Forum Moderators: goodroi

Message Too Old, No Replies

Validation of robots.txt

         

designei

10:29 pm on Apr 16, 2005 (gmt 0)



How can I validate the following html pages in my root html directory?

designandpermittools, publicsectorexperience, publicschools, CONTACTUS, contactus?

I also have another robots.txt file with the following:

User-agent: *
Disallow:
[sitename.com...] [sitename.com...] [sitename.com...] [sitename.com...]

According to searchengineworld.com/cgi-bin/robotcheck.cgi

There are errors in my robots.txt as follows:

Syntax check robots.txt on [sitename.com...] (197 bytes)
Line Severity Code
3 ERROR Invalid fieldname:
[sitename.com...] [sitename.com...] [sitename.com...] [sitename.com...]
We're sorry, this robots.txt does NOT validate.
Warnings Detected: 1
Errors Detected: 1
3 warning Field names of robots.txt maybe case insensitive, but do capitalize field names to account for challenged robots.
[sitename.com...] [sitename.com...] [sitename.com...] [sitename.com...]

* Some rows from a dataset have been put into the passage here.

Definition succeeds (m : outcome (World * (bool + exn))) : bool := match m with Ok (_, inl true) => true | _ => false end.

Lemma succeeded m w r : m = Ok (w, r) → succeeds m = true → r = inl true.
Proof. intros -> H. by destruct r as [[]|]. Qed.


Lemma largest_is_victim_witness : ∃ w' victim,
  findCandidateWithLargestCapacity alone 1 20 [mkCandidate true 0 0 1; mkCandidate true 0 40 2] (twoQueries true) = Ok (w', inl victim) ∧
  victim ∈ [mkCandidate true 0 0 1; mkCandidate true 0 40 2] ∧ weight 1 20 (twoQueries true) 1 ≤ weight 1 20 (twoQueries true) (pool victim).
Proof.
  destruct (largest_is_victim alone 1 [1%nat; 2%nat] 100 0 40 false 20 [mkCandidate true 0 0 1; mkCandidate true 0 40 2] (twoQueries true)) as (w' & v & E & Hv & Hle & _).
  - intros n w. apply rely_refl.
  - apply twoQueries_state.
  - discriminate.
  - discriminate.
  - discriminate.
  - intros x [->|[->|[]%elem_of_nil]%elem_of_cons]%elem_of_cons; [left | right; left].
  - exists w', v. split; [exact E|]. split; [exact Hv|]. apply (Hle (mkCandidate true 0 0 1)). left.
Defined.

Lemma other_requests_witness : ∃ w' f, shrinkCapacity alone 2 0 (twoQueries true) = Ok (w', inl f) ∧ rely [1%nat] (twoQueries true) w' ∧ f = 40.
Proof.
  destruct (other_requests [1%nat] 0 (twoQueries true) 2 (queryPool 50 10) 0) as [(w' & f & E & Hr & Hf & _) _].
  - apply twoQueries_conserved.
  - intros [?|[]%elem_of_nil]%elem_of_cons. discriminate.
  - reflexivity.
  - split; [discriminate | reflexivity].
  - exists w', f. split; [exact E|]. split; [exact Hr|]. exact Hf.
Defined.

Note: Our website is not called sitename.com. I hid it by replacing the real url with sitename.com

robots.txt source code for [example.com...]
Line Code
1 User-agent: *
2 Disallow:
3 [example.com...] [example.com...] [example.com...] [example.com...]

[edited by: ThomasB at 11:23 am (utc) on April 18, 2005]
[edit reason] examplified [/edit]

Span

10:18 am on Apr 17, 2005 (gmt 0)

WebmasterWorld Senior Member 10+ Year Member



Hi designei, welcome to the forums.

if you don't want those pages spidered (by robots that read and obey robots.txt) you need to write your robots.txt like this:


User-agent: *
Disallow: designandpermittools.html
Disallow: publicsectorexperience.html
Disallow: publicschools.html
Disallow: contact.html

Here is a tutorial: [searchengineworld.com ]

To validate your html use the W3 validator [validator.w3.org]

Robert Thivierge

10:50 am on Apr 17, 2005 (gmt 0)

10+ Year Member



I think you have a little typo, and should pre-pend a slash, to have it work for all "standard" robots:

User-agent: *
Disallow: /designandpermittools.html
Disallow: /publicsectorexperience.html
Disallow: /publicschools.html
Disallow: /contact.html

Side note: think about putting these files in their own directory, and excluding the directory. Some "bad" robots will take your list of files as an "invitation".